- _Action item_: Go over the entries below line by line, copying each one that contains the word "ordered".

- _Records provided_:
──────────────────────────────

(* ===== verification/VertexSeq.v ===== *)
(** [FindVertexSequence] orders all the transfers: whatever the scores, every
    vertex leaves the graph exactly once, and the loops end. *)

From S2P Require Export BlockGraph.

#[local] Open Scope Z_scope.

(** * Orders *)

(** [order] is the position in the list. *)
Definition ordered (s : SeqState) : Prop :=
  forall k i, sq_transfers s !! k = Some i -> order (sq_store s !!! i) = Z.of_nat k.

Lemma set_orders_go l : forall n st, NoDup l ->
  let st' := fold_left (fun st '(k, i) => upd i (set_order (Z.of_nat k)) st) (zip (seq n (length l)) l) st in
  (forall k i, l !! k = Some i -> order (st' !!! i) = Z.of_nat (n + k)) /\
  (forall i, i ∉ l -> st' !!! i = st !!! i).
Proof.
  induction l as [|j l IH]; intros n st; simpl; [by split|]. intros [Hj Hl]%NoDup_cons.
  destruct (IH (S n) (upd j (set_order (Z.of_nat n)) st) Hl) as [IH1 IH2]. split.
  - intros [|k] i Hi; simpl in Hi.
    + injection Hi as <-. rewrite IH2 by done. rewrite lookup_total_upd_eq, Nat.add_0_r. by destruct (st !!! j).
    + rewrite (IH1 k i Hi). f_equal. lia.
  - intros i [Hij Hil]%not_elem_of_cons. rewrite IH2 by done. by apply lookup_total_upd_ne.
Qed.

Lemma set_orders_ok st l : NoDup l -> ordered (mkSeq (set_orders st l) l).
Proof. intros Hl k i Hi. by apply (set_orders_go l 0%nat st Hl). Qed.

Lemma set_orders_same {A} (g : Transfer -> A) st l :
  (forall o x, g (set_order o x) = g x) -> same_on g st (set_orders st l).
Proof. intros Hg. apply foldl_same_on. intros ? [k i]. apply same_on_upd. intros x. apply Hg. Qed.

(** * Scores and the heap *)

(** Every vertex of [G] has a live item in the heap. *)
Definition heap_ok (G : list tid) (v : VState) : Prop :=
  forall u, u ∈ G -> let r := heap_item (v_store v !!! u) in
    v_items v !! r = Some (Some u) /\ exists h, h ∈ v_heap v /\ hi_ref h = r.

Lemma heap_ok_subset G G' v : (forall u, u ∈ G' -> u ∈ G) -> heap_ok G v -> heap_ok G' v.
Proof. intros Hs H u Hu. by apply H, Hs. Qed.

(** The dictionary attributes the sequence works on. *)
Record vlens (get : Transfer -> edges) (put : edges -> Transfer -> Transfer) : Prop := {
  vl_get : forall e x, get (put e x) = e;
  vl_fixed : forall e x, fixed (put e x) = fixed x;
  vl_item : forall e x, heap_item (put e x) = heap_item x;
  vl_score : forall z x, get (set_score z x) = get x;
  vl_heap_item : forall r x, get (set_heap_item r x) = get x
}.

Lemma outgoing_lens : vlens outgoing set_outgoing.
Proof. by split; intros ? []. Qed.
Lemma incoming_lens : vlens incoming set_incoming.
Proof. by split; intros ? []. Qed.

Lemma adjust_score_same {A} (g : Transfer -> A) iu d v :
  (forall z x, g (set_score z x) = g x) -> (forall r x, g (set_heap_item r x) = g x) ->
  same_on g (v_store v) (v_store (adjust_score iu d v)).
Proof. intros H1 H2. apply same_on_trans_upd; [apply H2|]. apply same_on_upd. intros x. apply H1. Qed.

Lemma adjust_score_heap G iu d v : iu ∈ G -> heap_ok G v -> heap_ok G (adjust_score iu d v).
Proof.
  intros Hiu H u Hu. destruct (H iu Hiu) as [Hi _]. destruct (H u Hu) as [Hui (h & Hh & Hr)].
  unfold adjust_score. simpl. set (st1 := upd iu (fun x => set_score (score x + d) x) (v_store v)).
  assert (forall j, heap_item (st1 !!! j) = heap_item (v_store v !!! j)) as Hst1.
  { intros j. apply upd_field. setter. }
  rewrite !Hst1, length_insert. rewrite lookup_total_upd. case_decide as Hd.
  - subst. assert (forall r x, heap_item (set_heap_item r x) = r) as -> by (by intros r []).
    split; [rewrite lookup_app_r; rewrite length_insert; [by rewrite Nat.sub_diag|done]|].
    eexists. split; [rewrite heappush_perm; by left|done].
  - rewrite Hst1. split.
    + rewrite lookup_app_l by (rewrite length_insert; by eapply lookup_lt_Some).
      rewrite list_lookup_insert_ne; [done|]. intros E. rewrite E in Hi. congruence.
    + exists h. split; [rewrite heappush_perm; by right|done].
Qed.

(** * Popping the edges of one vertex *)

Section pops.
Context (get : Transfer -> edges) (put : edges -> Transfer -> Transfer) (Hl : vlens get put).
Context (sign : Z) (u : tid).

(** What one pop, or a loop of pops over [l], does to the working state. *)
Record popped (l : list tid) (v v' : VState) : Prop := {
  po_G : v_G v' = v_G v;
  po_s1 : v_s1 v' = v_s1 v;
  po_s2 : v_s2 v' = v_s2 v;
  po_fixed : same_on fixed (v_store v) (v_store v');
  po_get : forall j, get (v_store v' !!! j) =
             if decide (j ∈ l) then od_remove u (get (v_store v !!! j)) else get (v_store v !!! j);
  po_other : forall get', (forall e x, get' (put e x) = get' x) ->
    (forall z x, get' (set_score z x) = get' x) -> (forall r x, get' (set_heap_item r x) = get' x) ->
    same_on (A := edges) get' (v_store v) (v_store v');
  po_heap : heap_ok (v_G v) v'
}.

Lemma pop_edge_ok v acc iu z :
  iu ∈ v_G v -> od_get u (get (v_store v !!! iu)) = Some (Some z) -> heap_ok (v_G v) v ->
  exists v' acc', pop_edge get put sign u (v, acc) iu = Ok (v', acc') /\ popped [iu] v v' /\
    forall j, j ∈ acc' -> j ∈ acc \/ get (v_store v' !!! j) = [].
Proof.
  intros HG Hz Hh. unfold pop_edge, od_pop. rewrite Hz.
  set (st1 := upd iu (put (od_remove u (get (v_store v !!! iu)))) (v_store v)).
  set (v1 := mkV st1 (v_G v) (v_s1 v) (v_s2 v) (v_heap v) (v_items v)).
  assert (heap_ok (v_G v) v1) as Hh1.
  { intros w Hw. simpl. unfold st1. rewrite (upd_field heap_item) by (intros; apply Hl). by apply Hh. }
  set (v2 := adjust_score iu (sign * z) v1). eexists v2, _. split; [done|]. split.
  - split; try done.
    + transitivity st1; [apply same_on_upd; intros; apply Hl|]. by apply adjust_score_same; intros ? [].
    + intros j. unfold v2. rewrite (adjust_score_same get) by apply Hl. simpl. unfold st1.
      rewrite lookup_total_upd. destruct (decide (j ∈ [iu])), (decide (iu = j)) as [->|]; try set_solver.
      by rewrite (vl_get _ _ Hl).
    + intros get' H1 H2 H3. transitivity st1; [apply same_on_upd; intros; apply H1|].
      by apply adjust_score_same.
    + by apply adjust_score_heap.
  - intros j. destruct (get (v_store v2 !!! iu)) eqn:E; [|by left].
    intros [->|?]%elem_of_os_add; [by right|by left].
Qed.

Lemma popped_nil v : heap_ok (v_G v) v -> popped [] v v.
Proof. intros H. split; try done. Qed.

Lemma popped_snoc pre iu v v' v'' : iu ∉ pre -> popped pre v v' -> popped [iu] v' v'' -> popped (pre ++ [iu]) v v''.
Proof.
  intros Hn [A1 A2 A3 A4 A5 A6 A7] [B1 B2 B3 B4 B5 B6 B7]. split; try congruence.
  - intros j. rewrite B5, A5. repeat case_decide; set_solver.
  - intros get' H1 H2 H3. transitivity (v_store v'); [by apply A6|by apply B6].
  - by rewrite <- A1.
Qed.

Lemma pops_ok v acc l :
  NoDup l -> (forall i, i ∈ l -> i ∈ v_G v /\ exists z, od_get u (get (v_store v !!! i)) = Some (Some z)) ->
  heap_ok (v_G v) v ->
  exists v' acc', foldM (pop_edge get put sign u) (v, acc) l = Ok (v', acc') /\ popped l v v' /\
    forall j, j ∈ acc' -> j ∈ acc \/ get (v_store v' !!! j) = [].
Proof.
  intros Hnd Hin Hh.
  destruct (foldM_ok (fun pre '(v', acc') => popped pre v v' /\
      forall j, j ∈ acc' -> j ∈ acc \/ get (v_store v' !!! j) = [])
    (pop_edge get put sign u) (v, acc) l) as ([v' acc'] & Hf & Hp & Ha).
  - split; [by apply popped_nil|]. auto.
  - intros pre i post [t acc'] Hlst [Hp Ha].
    assert (i ∈ l) as Hi by set_solver.
    assert (i ∉ pre) as Hpre.
    { rewrite Hlst in Hnd. apply NoDup_app in Hnd as (_ & Hd & _). intros Hi'. apply (Hd i Hi'). by left. }
    destruct (Hin i Hi) as [HG [z Hz]].
    destruct (pop_edge_ok t acc' i z) as (t' & acc'' & Hpop & Hp' & Ha').
    + by rewrite (po_G _ _ _ Hp).
    + rewrite (po_get _ _ _ Hp). by case_decide.
    + rewrite (po_G _ _ _ Hp). apply Hp.
    + exists (t', acc''). split; [done|]. split; [by apply (popped_snoc pre i v t)|].
      intros j [Hj|?]%Ha'; [|by right]. apply Ha in Hj as [?|Hj]; [by left|]. right.
      rewrite (po_get _ _ _ Hp'), Hj. by case_decide.
  - by exists v', acc'.
Qed.
End pops.
Lemma split_line_inv t s st line st' : good_pair t s -> split_line_nonneg line ->
  pieces_ok t st -> split_line s st line = Ok st' -> pieces_ok t st'.
Proof.
  intros (Ht & Hnt & Hs & Hns) Hnn. destruct st as [[start remain] out].
  intros (Hwr & Hnr & Hcat & Hgood & Hstart & Hstarts). unfold split_line.
  destruct (split_ws line) as [|i0 [|i1 [|i2 [|]]]] eqn:El; try done.
  destruct (Hnn i0 i1 i2 El) as [Hn1 Hn2]. intros H.
  destruct (py_int i0) as [len|]; [|done]. destruct (py_int i1) as [sz|] eqn:E1; [|done].
  destruct (sz mod 4096 =? 0) eqn:E2; [|done]. destruct (sz / 4096 <=? size remain) eqn:E3; [|done].
  assert (0 <= sz / 4096) as Hn by (apply Z.div_pos; [by apply Hn1|lia]).
  destruct (first_rest remain (sz / 4096) Hwr Hn) as (q & d & Hq & Hd & Hwq & Hwd & Hiq & Hid).
  rewrite Hq, Hd in H. destruct (parse_raw i2) as [ind|] eqn:E4; [|done].
  destruct (foldM _ empty (rs_iter ind)) as [ss|] eqn:E5; [|done].
  apply split_src_ok in E5 as [Hwss Hss]; [|done..|].
  2: { apply list.Forall_forall. intros [a b] Hab. by apply (Hn2 ind a b). }
  injection H as <-. unfold pieces_ok.
  assert (nonneg q /\ nonneg d) as [Hnq Hnd].
  { split; eapply (sub_items remain); try done; intros x; [rewrite Hiq; apply subseteq_take|rewrite Hid; apply subseteq_drop]. }
  split_and!; try done.
  - rewrite flat_map_app. simpl. rewrite app_nil_r, <- app_assoc, Hiq, Hid, take_drop. done.
  - intros a b q' s' [Hin|Hin%list_elem_of_singleton]%elem_of_app; [by eapply Hgood|]. simplify_eq.
    split_and!; try done. by eapply subset_nonneg.
  - rewrite map_app, sumZ_app. simpl. lia.
  - intros k a b q' s' Hk. destruct (decide (k < length out)%nat) as [Hlt|Hge].
    + rewrite lookup_app_l in Hk by done. rewrite take_app_le by lia. by eapply Hstarts.
    + rewrite lookup_app_r in Hk by lia. destruct (k - length out)%nat as [|n] eqn:En; [|done].
      simpl in Hk. simplify_eq. assert (k = length out) as -> by lia. by rewrite take_app_length.
Qed.

(** The pieces of accepted split information cut the target in order and the
    patch file into consecutive parts. *)
Lemma ParseAndValidateSplitInfo_inv n t s lines out : good_pair t s -> Forall split_line_nonneg lines ->
  ParseAndValidateSplitInfo n t s lines = Ok out ->
  flat_map (fun '(_, _, q, _) => next_item q) out = next_item t /\
  (forall a b q s', (a, b, q, s') ∈ out -> good_pair q s') /\
  sumZ (map (fun '(_, len, _, _) => len) out) = n /\
  (forall k a b q s', out !! k = Some (a, b, q, s') -> a = sumZ (map (fun '(_, len, _, _) => len) (take k out))) /\
  length lines = S (S (length out)).
Proof.
  intros Hg Hnn. unfold ParseAndValidateSplitInfo. intros H.
  destruct (py_get lines 0) as [v|]; [|done]. destruct (py_int v) as [ver|]; [|done].
  destruct (ver =? 2); [|done]. destruct (py_get lines 1) as [c|] eqn:E1; [|done].
  destruct (py_int c) as [cnt|]; [|done]. destruct (_ - 2 =? cnt); [|done].
  destruct (foldM (split_line s) _ _) as [[[start remain] out']|] eqn:Ef; [|done]. inv_ok. bool_prop.
  assert (2 <= length lines)%nat as Hlen.
  { unfold py_get, py_idx in E1. destruct lines as [|a [|b l]]; simpl in *; try done. lia. }
  assert (pieces_ok t (start, remain, out) /\ length out = length (drop 2 lines)) as [Hp Hlo].
  { apply (foldM_ind (fun pre st => pieces_ok t st /\ length st.2 = length pre) _ _ _ _ Ef).
    - split; [|done]. destruct Hg as (Ht & Hnt & _). unfold pieces_ok. split_and!; try done.
      intros a b q s' Hk. by apply elem_of_nil in Hk.
    - intros pre line post [[a1 b1] c1] [[a2 b2] c2] Hl [Hp Hlen'] Hs. split.
      + eapply split_line_inv; [done| |exact Hp|exact Hs].
        assert (line ∈ lines) as Hin.
        { eapply subseteq_drop with (n := 2%nat). rewrite Hl, elem_of_app. right; by left. }
        rewrite list.Forall_forall in Hnn. by apply Hnn.
      + simpl in *. rewrite length_app. simpl. unfold split_line in Hs.
        destruct (split_ws line) as [|? [|? [|? [|]]]]; try done. inv_ok.
        rewrite length_app. simpl. lia. }
  destruct Hp as (Hwr & _ & Hcat & Hgood & Hst & Hsts). split_and!; try done.
  - pose proof (size_items remain Hwr) as Hsz.
    destruct (next_item remain); [by rewrite app_nil_r in Hcat|simpl in Hsz; lia].
  - lia.
  - rewrite length_drop in Hlo. lia.
Qed.

(** * FindTransfers *)

(** The file map of an image: named, non-empty, well-formed range sets. *)
Definition files_ok (img : Image) : Prop :=
  forall k r, (k, r) ∈ file_map img -> wf r /\ nonneg r /\ 0 < size r.

(** The blocks of the target files that get a transfer. *)
Definition diffed (f : string * RangeSet) : list Z := if String.eqb f.1 "__HASHTREE" then [] else next_item f.2.
Definition file_blocks (img : Image) : list Z := flat_map diffed (file_map img).

Lemma AbbreviateSourceNames_ok src : let '(bases, pats) := AbbreviateSourceNames src in
  (forall b k, od_get b bases = Some k -> k ∈ od_keys (file_map src)) /\
  (forall b k, od_get b pats = Some k -> k ∈ od_keys (file_map src)).
Proof.
  unfold AbbreviateSourceNames.
  assert (forall (l : list (string * RangeSet)) acc, (forall f, f ∈ l -> f.1 ∈ od_keys (file_map src)) ->
    (forall b k, od_get b acc.1 = Some k -> k ∈ od_keys (file_map src)) ->
    (forall b k, od_get b acc.2 = Some k -> k ∈ od_keys (file_map src)) ->
    let '(bases, pats) := fold_left (fun '(bases, pats) '(k, _) =>
      let b := basename k in (od_set b k bases, od_set (number_pattern b) k pats)) l acc in
    (forall b k, od_get b bases = Some k -> k ∈ od_keys (file_map src)) /\
    (forall b k, od_get b pats = Some k -> k ∈ od_keys (file_map src))) as Hgen.
  { induction l as [|[k r] l IH]; intros [ba pa] Hl H1 H2; simpl; [by split|].
    apply IH; simpl; [intros f Hf; apply Hl; by right| |]; intros b k'; rewrite od_get_set; case_decide.
    - intros [= <-]. by apply (Hl (k, r)); left.
    - apply H1.
    - intros [= <-]. by apply (Hl (k, r)); left.
    - apply H2. }
  apply Hgen; try done. intros f Hf. by apply list_elem_of_fmap_2.
Qed.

──────────────────────────────

- _Exercise result_:
Definition ordered (s : SeqState) : Prop :=
Lemma set_orders_ok st l : NoDup l -> ordered (mkSeq (set_orders st l) l).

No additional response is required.